Action item »
In the material below, the lines containing the word "Hseen" are required; copy each of them.

Records to process »
(** The frame of a buffer that holds the streams [streams]: entry [i] of
    channel [c] is the sample of the stream with the logical index
    [sweep_index w (i * d)]. *)
Lemma render_of_ring w (streams : nat -> list F) :
  0 < ring_size w -> 2 <= window_len w <= ring_size w ->
  0 < _downsampling_factor w -> rows_ok w -> ring_holds nan w streams ->
  render_slice w =
    Ok ((fun c : nat =>
           (fun i => logical nan (streams c) (sweep_index w (i * _downsampling_factor w)))
             <$> seqZ 0 ((window_len w + _downsampling_factor w - 1)
                           / _downsampling_factor w))
          <$> seq 0 (length (window_buffer w))).
Proof.
  intros HB HW Hd Hrows Hinv.
  destruct (render_slice_spec w HB (proj1 HW) Hd Hrows) as (frame & Hframe & Hflen & Hfrow).
  rewrite Hframe. f_equal. apply list_eq. intros c.
  rewrite list_lookup_fmap.
  destruct (Nat.lt_ge_cases c (length (window_buffer w))) as [Hc|Hc].
  - rewrite lookup_seq_lt by assumption. simpl.
    destruct (lookup_lt_is_Some_2 (window_buffer w) c Hc) as [row Hr].
    destruct (Hfrow c row Hr) as (out & Hout & Hlen & Hget).
    rewrite Hout. f_equal. apply list_eq. intros i.
    rewrite list_lookup_fmap.
    set (L := (window_len w + _downsampling_factor w - 1) / _downsampling_factor w) in *.
    assert (HL : forall j : Z, 0 <= j -> (j < L <-> j * _downsampling_factor w < window_len w)).
    { intros j Hj.
      pose proof (Z.mul_div_le (window_len w + _downsampling_factor w - 1)
                    (_downsampling_factor w) Hd) as Hlow.
      pose proof (Z.mul_succ_div_gt (window_len w + _downsampling_factor w - 1)
                    (_downsampling_factor w) Hd) as Hup.
      fold L in Hlow, Hup. split; intros Hlt; nia. }
    destruct (Z.lt_ge_cases (Z.of_nat i) L) as [Hi|Hi].
    + rewrite lookup_seqZ_lt by lia. simpl.
      rewrite <- (Nat2Z.id i) at 1. rewrite Hget by (try apply HL; lia).
      apply (ring_holds_window nan w streams c row); assumption.
    + rewrite lookup_seqZ_ge by lia. simpl. apply lookup_ge_None. lia.
  - rewrite lookup_ge_None_2 by (rewrite Hflen; lia).
    rewrite lookup_ge_None_2 by (rewrite length_seq; lia). reflexivity.
Qed.
End ClosedForm.

(** * The scenarios *)

Lemma init_window_buffer_plot (rate : Z) (channels : nat) :
  0 <= rate ->
  init_window_buffer Scenario.NaN rate channels = Ok (Scenario.plot rate channels).
Proof.
  intros Hrate. unfold init_window_buffer. destruct (Z.ltb_spec (rate * 10) 0); [lia|]. reflexivity.
Qed.

Lemma logical_val_seqZ (n t : Z) :
  logical Scenario.NaN (Scenario.val <$> seqZ 0 n) t
  = if (0 <=? t) && (t <? n) then Scenario.val t else Scenario.NaN.
Proof.
  unfold logical. destruct (Z.ltb_spec t 0), (Z.leb_spec 0 t); try lia; [reflexivity|].
  cbn [andb]. rewrite list_lookup_fmap. destruct (Z.ltb_spec t n).
  - rewrite lookup_seqZ_lt by lia. simpl. f_equal. lia.
  - rewrite lookup_seqZ_ge by lia. reflexivity.
Qed.

Lemma block_one_channel (w : @SamplingThread Scenario.f64) (start k : Z) :
  length (window_buffer w) = 1%nat ->
  block_ok w (Scenario.block start k) /\
  block_channel (Scenario.block start k) 0 = Scenario.val <$> seqZ start k.
Proof.
  intros Hone.
  assert (Hok : block_ok w (Scenario.block start k)).
  { split; [symmetry; exact Hone|]. cbn [Scenario.block samples num_samples_per_sample_set
      num_sample_sets]. rewrite length_fmap, length_seqZ. lia. }
  split; [exact Hok|].
  destruct (block_channel_lookup w (Scenario.block start k) 0 Hok) as [Hlen Hget].
  { cbn [Scenario.block num_samples_per_sample_set]. lia. }
  cbn [Scenario.block samples num_samples_per_sample_set num_sample_sets] in Hlen, Hget.
  apply list_eq. intros s.
  destruct (Nat.lt_ge_cases s (Z.to_nat k)) as [Hs|Hs].
  - rewrite Hget by assumption. f_equal. lia.
  - rewrite !lookup_ge_None_2; [reflexivity| |lia].
    rewrite length_fmap, length_seqZ. lia.
Qed.

Lemma blocks_one_channel (w : @SamplingThread Scenario.f64) (k : Z) (n : nat) :
  forall start : Z,
  0 <= k -> length (window_buffer w) = 1%nat ->
  Forall (block_ok w) (Scenario.blocks start k n) /\
  channel_stream (Scenario.blocks start k n) 0
    = Scenario.val <$> seqZ start (k * Z.of_nat n) /\
  total_samples (Scenario.blocks start k n) = k * Z.of_nat n.
Proof.
  induction n as [|n IH]; intros start Hk Hone.
  - split; [constructor|]. split; [|simpl; lia].
    rewrite seqZ_nil by lia. reflexivity.
  - destruct (IH (start + k) Hk Hone) as (Hok & Hstream & Htotal).
    destruct (block_one_channel w start k Hone) as [Hb Hc].
    cbn [Scenario.blocks]. split; [constructor; assumption|]. split.
    + unfold channel_stream in *. cbn [fmap list_fmap concat].
      fold (@fmap list _ _ _ (fun sd => block_channel sd 0) (Scenario.blocks (start + k) k n)).
      rewrite Hc, Hstream, <- fmap_app. f_equal.
      replace (k * Z.of_nat (S n)) with (k + k * Z.of_nat n) by lia.
      rewrite seqZ_app by nia. reflexivity.
    + cbn [total_samples foldr] in *. fold (total_samples (Scenario.blocks (start + k) k n)).
      rewrite Htotal. cbn [Scenario.block num_sample_sets]. lia.
Qed.

(** One channel at [rate] Hz after [n] blocks of [k] samples: the ring
    holds the stream 0, 1, ..., [k * n - 1]. *)
Lemma one_channel_ring (rate k : Z) (n : nat) :
  5 <= rate -> 0 <= k ->
  exists w,
    write_all Scenario.NaN (worker (Scenario.plot rate 1)) (Scenario.blocks 0 k n) = Ok w /\
    sample_rate w = rate /\ window_size w = 5 /\ _buffer_size w = 10 /\
    _downsampling_factor w = downsampling_factor rate /\
    samples_seen w = k * Z.of_nat n /\
    length (window_buffer w) = 1%nat /\ rows_ok w /\
    ring_holds Scenario.NaN w (fun _ => Scenario.val <$> seqZ 0 (k * Z.of_nat n)).
Proof.
  intros Hrate Hk.
  set (w0 := worker (Scenario.plot rate 1)).
  assert (Hone : length (window_buffer w0) = 1%nat) by reflexivity.
  destruct (blocks_one_channel w0 k n 0 Hk Hone) as (Hok & Hstream & Htotal).
  assert (Hfresh : fresh_buffer Scenario.NaN w0).
  { split; [reflexivity|]. repeat constructor. }
  assert (HB : 0 < ring_size w0).
  { unfold ring_size, w0, Scenario.plot. cbn [worker sample_rate _buffer_size]. lia. }
  assert (Hwo : 0 < white_out w0).
  { unfold white_out, w0, Scenario.plot. cbn [worker sample_rate window_size].
    apply Z.div_str_pos. lia. }
  destruct (ring_after_writes Scenario.NaN w0 _ Hfresh HB Hwo Hok)
    as (w & Hw & Hcfg & Hrows & Hseen & Hinv).
  exists w. split; [exact Hw|].
  destruct Hcfg as (Hsr & Hws & Hbs & Hd & Hlen).
  split; [rewrite Hsr; reflexivity|]. split; [rewrite Hws; reflexivity|].
  split; [rewrite Hbs; reflexivity|]. split; [rewrite Hd; reflexivity|].
  split; [rewrite Hseen, Htotal; reflexivity|].
  split; [rewrite Hlen; exact Hone|]. split; [exact Hrows|].
  intros c row Hc.
  assert (c = 0%nat) as ->.
  { apply lookup_lt_Some in Hc. rewrite Hlen, Hone in Hc. lia. }
  rewrite <- Hstream. apply Hinv. exact Hc.
Qed.

(** The frame of that ring for a downsampling factor [d]. *)
Lemma one_channel_frame (rate k : Z) (n : nat) (w w' : @SamplingThread Scenario.f64) (d : Z) :
  1 <= rate -> 0 < d ->
  sample_rate w = rate -> window_size w = 5 -> _buffer_size w = 10 ->
  length (window_buffer w) = 1%nat -> rows_ok w ->
  ring_holds Scenario.NaN w (fun _ => Scenario.val <$> seqZ 0 (k * Z.of_nat n)) ->
  sample_rate w' = sample_rate w -> window_size w' = window_size w ->
  _buffer_size w' = _buffer_size w -> window_buffer w' = window_buffer w ->
  samples_seen w' = samples_seen w -> _downsampling_factor w' = d ->
  samples_seen w = k * Z.of_nat n ->
  render_slice w' =
    Ok [(fun i =>
           let a := k * Z.of_nat n + (5 * rate * 4) / 100 - 5 * rate in
           let t := a + (i * d + 1 - a) mod (rate * 5) in
           if (0 <=? t) && (t <? k * Z.of_nat n) then Scenario.val t else Scenario.NaN)
          <$> seqZ 0 ((rate * 5 + d - 1) / d)].
Proof.
  intros Hrate Hd Hsr Hws Hbs Hone Hrows Hinv Hsr' Hws' Hbs' Hbuf' Hseen' Hd' Hseen.
  assert (HB : ring_size w' = rate * 10) by (unfold ring_size; congruence).
  assert (HW : window_len w' = rate * 5) by (unfold window_len; congruence).
  assert (Hrows' : rows_ok w').
  { unfold rows_ok in *. rewrite Hbuf'. unfold ring_size in *. rewrite Hsr', Hbs'. exact Hrows. }
  assert (Hinv' : ring_holds Scenario.NaN w'
                    (fun _ => Scenario.val <$> seqZ 0 (k * Z.of_nat n))).
  { unfold ring_holds in *. rewrite Hbuf', Hseen'. unfold white_out, ring_size in *.
    rewrite Hsr', Hws', Hbs'. exact Hinv. }
  rewrite (render_of_ring Scenario.NaN w' _) by (try eassumption; lia).
  rewrite Hbuf', Hone, HW, Hd'. cbn [seq fmap list_fmap]. do 2 f_equal.
  apply list_fmap_ext. intros _ i _.
  rewrite logical_val_seqZ. unfold sweep_index, window_start, white_out.
  rewrite HW, Hseen', Hseen, Hsr', Hws', Hsr, Hws.
  replace (5 * rate) with (rate * 5) by lia. reflexivity.
Qed.

Lemma frame_12000_no_downsampling_eval :
  Scenario.frame_12000_no_downsampling = Ok Scenario.sweep_frame.
Proof.
  destruct (one_channel_ring 1000 1000 12)
    as (w & Hw & Hsr & Hws & Hbs & Hd & Hseen & Hone & Hrows & Hinv); [lia|lia|].
  unfold Scenario.frame_12000_no_downsampling, Scenario.after_12000.
  rewrite init_window_buffer_plot by lia. rewrite bind_Ok, Hw, bind_Ok.
  rewrite (one_channel_frame 1000 1000 12 w (Scenario.no_downsampling w) 1
             ltac:(lia) ltac:(lia) Hsr Hws Hbs Hone Hrows Hinv
             eq_refl eq_refl eq_refl eq_refl eq_refl eq_refl Hseen).
  vm_compute. reflexivity.
Qed.

Lemma frame_12000_eval : Scenario.frame_12000 = Ok Scenario.sweep_frame_decimated.
Proof.
  destruct (one_channel_ring 1000 1000 12)
    as (w & Hw & Hsr & Hws & Hbs & Hd & Hseen & Hone & Hrows & Hinv); [lia|lia|].
  unfold Scenario.frame_12000, Scenario.after_12000.
  rewrite init_window_buffer_plot by lia. rewrite bind_Ok, Hw, bind_Ok.
  rewrite (one_channel_frame 1000 1000 12 w w 2
             ltac:(lia) ltac:(lia) Hsr Hws Hbs Hone Hrows Hinv
             eq_refl eq_refl eq_refl eq_refl eq_refl Hd Hseen).
  vm_compute. reflexivity.
Qed.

Written answer »
    as (w & Hw & Hcfg & Hrows & Hseen & Hinv).
  split; [rewrite Hseen, Htotal; reflexivity|].
  intros Hrate Hd Hsr Hws Hbs Hone Hrows Hinv Hsr' Hws' Hbs' Hbuf' Hseen' Hd' Hseen.
  { unfold ring_holds in *. rewrite Hbuf', Hseen'. unfold white_out, ring_size in *.
  rewrite HW, Hseen', Hseen, Hsr', Hws', Hsr, Hws.
    as (w & Hw & Hsr & Hws & Hbs & Hd & Hseen & Hone & Hrows & Hinv); [lia|lia|].
             eq_refl eq_refl eq_refl eq_refl eq_refl eq_refl Hseen).
    as (w & Hw & Hsr & Hws & Hbs & Hd & Hseen & Hone & Hrows & Hinv); [lia|lia|].
             eq_refl eq_refl eq_refl eq_refl eq_refl Hd Hseen).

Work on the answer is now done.